(** [reachable st0 st]: the loop body, run some number of times from [st0]
    on any lines and any draws, leaves [st]. *)
Inductive reachable {U : Unicode} (st0 : Round) : Round -> Prop :=
  | reach_refl : reachable st0 st0
  | reach_turn st line r reply st' :
      reachable st0 st ->
      turn st line r = Again reply st' ->
      reachable st0 st'.

(** The replies that the specification calls [InvalidInput]. *)
Definition invalid_input (reply : Reply) : Prop :=
  reply = SingleLetterMsg \/ reply = AlreadyGuessedMsg.

(** A lowercased line that is a guess of one letter absent from [w]. *)
Definition wrong_letter {U : Unicode} (w guess : str) : Prop :=
  guess <> lit "!" /\ guess <> lit "?" /\
  isalpha guess = true /\ length guess = 1%nat /\ str_in guess w = false.

(** The four ways [submit_guess] can end. *)
Inductive submitted {U : Unicode} (st : Round) (guess : str) : Reply -> Round -> Prop :=
  | sub_malformed :
      isalpha guess = false \/ length guess <> 1%nat ->
      submitted st guess SingleLetterMsg st
  | sub_repeated :
      isalpha guess = true -> length guess = 1%nat ->
      guess ∈ guessed_letters st ->
      submitted st guess AlreadyGuessedMsg st
  | sub_good :
      isalpha guess = true -> length guess = 1%nat ->
      guess ∉ guessed_letters st -> str_in guess (word st) = true ->
      submitted st guess GoodGuessMsg (add_guess guess st)
  | sub_wrong :
      isalpha guess = true -> length guess = 1%nat ->
      guess ∉ guessed_letters st -> str_in guess (word st) = false ->
      submitted st guess WrongGuessMsg (count_wrong (add_guess guess st)).

(** The round after the guesses [gs], each of them a wrong one. *)
Definition after_wrong (st : Round) (gs : list str) : Round :=
  foldl (fun st g => count_wrong (add_guess g st)) st gs.

(** The lowercased lines of the input. *)
Definition lowered {U : Unicode} (inputs : list (str * nat)) : list str :=
  (fun i => lower i.1) <$> inputs.

(** C10 as it is stated: a line that is one alphabetic character is
    accepted, and its lowercase form joins the guessed letters. *)
Definition single_letter_accepted (U : Unicode) : Prop :=
  forall st c r,
    isalpha [c] = true -> lower [c] ∉ guessed_letters st ->
    exists reply st',
      turn st [c] r = Again reply st' /\
      guessed_letters st' = {[ lower [c] ]} ∪ guessed_letters st.

(** Rounds used as examples: 'mango' on hard and 'kiwi' on easy, as
    [start] makes them, and a round on 'hi' in which every letter is
    guessed although the count of wrong attempts is at the cap. *)
Definition mango_hard : Round :=
  {| difficulty := lit "hard"; hint := false; word := lit "mango";
     max_wrong := 4; guessed_letters := ∅; wrong_attempts := 0;
     hint_used := false |}.

Definition kiwi_easy : Round :=
  {| difficulty := lit "easy"; hint := true; word := lit "kiwi";
     max_wrong := 8; guessed_letters := ∅; wrong_attempts := 0;
     hint_used := false |}.

Definition hi_both : Round :=
  {| difficulty := lit "hard"; hint := false; word := lit "hi";
     max_wrong := 4;
     guessed_letters := {[ lit "h"; lit "i"; lit "w"; lit "x"; lit "y"; lit "z" ]};
     wrong_attempts := 4; hint_used := false |}.

(** [load_scores()[difficulty]] *)
Definition stored (fs : File) (difficulty : str) : result json :=
  let* scores := load_scores fs in subscript scores difficulty.

(** A value with the three keys of the score record. *)
Definition has_all_keys (v : json) : Prop :=
  exists d, v = JDict d /\
    is_Some (d !! lit "easy") /\ is_Some (d !! lit "medium") /\
    is_Some (d !! lit "hard").

(** ** The word lists and the two menus *)

(** [word_categories], as its items in the order they are written: the
    order is the one of [word_categories.keys()]. *)
Definition word_categories : list (str * list str) :=
  [
    (lit "fruits", lit <$> [
      "apple"; "banana"; "mango"; "strawberry"; "orange"; "grape";
      "pineapple"; "apricot"; "lemon"; "coconut"; "watermelon"; "cherry";
      "papaya"; "berry"; "peach"; "lychee"; "muskmelon"; "kiwi";
      "pomegranate"; "dragonfruit" ]%string);
    (lit "animals", lit <$> [
      "elephant"; "giraffe"; "monkey"; "zebra"; "lion"; "tiger"; "bear";
      "wolf"; "fox"; "deer"; "rabbit"; "squirrel"; "dolphin"; "whale";
      "shark"; "eagle"; "hawk"; "snake"; "turtle"; "crocodile" ]%string);
    (lit "countries", lit <$> [
      "india"; "australia"; "japan"; "brazil"; "canada"; "mexico"; "france";
      "germany"; "italy"; "spain"; "egypt"; "china"; "russia"; "kenya";
      "nigeria"; "peru"; "chile"; "sweden"; "finland"; "norway" ]%string);
    (lit "vegetables", lit <$> [
      "carrot"; "potato"; "tomato"; "cabbage"; "spinach"; "broccoli";
      "cauliflower"; "cucumber"; "eggplant"; "pepper"; "celery"; "lettuce";
      "radish"; "onion"; "garlic"; "pumpkin"; "zucchini"; "squash" ]%string) ].

(** [d[k]] on a dict given by its items. *)
Fixpoint items_getitem {V} (d : list (str * V)) (k : str) : result V :=
  match d with
  | [] => Raise KeyError
  | (k', v) :: d => if decide (k' = k) then Return v else items_getitem d k
  end.

(** [int(s)] is a builtin; [None] stands for [ValueError], which both menus
    catch. *)
Class IntParser := {
  int_of_str : str -> option Z
}.

(** Lines 140-148.  The result is [None] when the lines typed run out
    before a valid choice: [input] then has nothing to read and raises
    [EOFError], which the [except ValueError] does not catch.  Otherwise it
    is the value returned (or the exception raised) and the lines left. *)
Fixpoint select_category {P : IntParser} (inputs : list (str * nat))
  : option (result str * list (str * nat)) :=
  match inputs with
  | [] => None
  | (line, _) :: inputs =>
      match int_of_str line with
      | None => select_category inputs
      | Some choice =>
          if (1 <=? choice) && (choice <=? Z.of_nat (length word_categories))
          then Some (list_getitem (word_categories.*1) (choice - 1), inputs)
          else select_category inputs
      end
  end.

(** Lines 158-170; [None] is the end of the lines typed, as in
    [select_category]. *)
Fixpoint select_difficulty {P : IntParser} (inputs : list (str * nat))
  : option (str * list (str * nat)) :=
  match inputs with
  | [] => None
  | (line, _) :: inputs =>
      match int_of_str line with
      | None => select_difficulty inputs
      | Some choice =>
          if choice =? 1 then Some (lit "easy", inputs)
          else if choice =? 2 then Some (lit "medium", inputs)
          else if choice =? 3 then Some (lit "hard", inputs)
          else select_difficulty inputs
      end
  end.

(** Line 219: [random.choice(word_categories[category])]; [random.choice]
    raises [IndexError] on an empty list. *)
Definition draw_word (category : str) (r : nat) : result str :=
  let* words := items_getitem word_categories category in
  match random_choice r words with
  | Some word => Return word
  | None => Raise IndexError
  end.

(** The lines that the loop of [play_hangman] leaves unread. *)
Fixpoint unread {U : Unicode} (st : Round) (inputs : list (str * nat))
  : list (str * nat) :=
  match display_game_state (word st) (guessed_letters st)
                           (wrong_attempts st) (max_wrong st) with
  | Raise _ => inputs
  | Return _ =>
      match verdict st with
      | Win | Loss => inputs
      | Running =>
          match inputs with
          | [] => []
          | (line, r) :: inputs =>
              match turn st line r with
              | Abort => inputs
              | Again _ st => unread st inputs
              end
          end
      end
  end.

(** How a call of [play_hangman] on a closed input ends: it returns
    ([None] after '!', else the answer to "Play again?"), or an exception
    leaves it; when the lines typed run out that exception is the
    [EOFError] of [input].  Each case carries the score file as it is
    left. *)
Inductive Called :=
  | Returned (play_again : option bool) (fs : File) (rest : list (str * nat))
  | Escaped (e : exn) (fs : File).

(** [play_hangman] as a whole, lines 211-299; [r_word] is the number drawn
    for the word. *)
Definition play_hangman_menus {U : Unicode} {P : IntParser} (fs : File)
    (r_word : nat) (inputs : list (str * nat)) : Called :=
  match select_category inputs with
  | None => Escaped EOFError fs
  | Some (Raise e, _) => Escaped e fs
  | Some (Return category, inputs) =>
      match select_difficulty inputs with
      | None => Escaped EOFError fs
      | Some (difficulty, inputs) =>
          match (let* difficulty_settings := getitem difficulty_levels difficulty in
                 let* word := draw_word category r_word in
                 start difficulty word) with
          | Raise e => Escaped e fs
          | Return st =>
              match play st fs inputs with
              | (Crashed e, fs') => Escaped e fs'
              | (Won (Raise e), fs') => Escaped e fs'
              | (Aborted, fs') => Returned None fs' (unread st inputs)
              | (Waiting _, fs') => Escaped EOFError fs'
              | (Won (Return _), fs') | (Lost, fs') =>
                  match unread st inputs with
                  | [] => Escaped EOFError fs'
                  | (line, _) :: rest =>
                      Returned (Some (startswith (lower line) (lit "y")))
                               fs' rest
                  end
              end
          end
      end
  end.

(** [int] on the strings of ASCII digits; every other string is refused,
    which is not what [int] does for all of them (it accepts a sign, blanks
    around the digits and other decimal digits): [ascii_int] is used below
    only on strings of ASCII digits and on strings without any digit. *)
Definition digit_value (c : N) : option Z :=
  if between 48 57 c then Some (Z.of_N c - 48) else None.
* * *
# Problem to solve
Could you write out, exactly, each line of the data above from the one containing "match unread st inputs with" through the last, including both?

# Result of this task
                  match unread st inputs with
                  | [] => Escaped EOFError fs'
                  | (line, _) :: rest =>
                      Returned (Some (startswith (lower line) (lit "y")))
                               fs' rest
                  end
              end
          end
      end
  end.

(** [int] on the strings of ASCII digits; every other string is refused,
    which is not what [int] does for all of them (it accepts a sign, blanks
    around the digits and other decimal digits): [ascii_int] is used below
    only on strings of ASCII digits and on strings without any digit. *)
Definition digit_value (c : N) : option Z :=
  if between 48 57 c then Some (Z.of_N c - 48) else None.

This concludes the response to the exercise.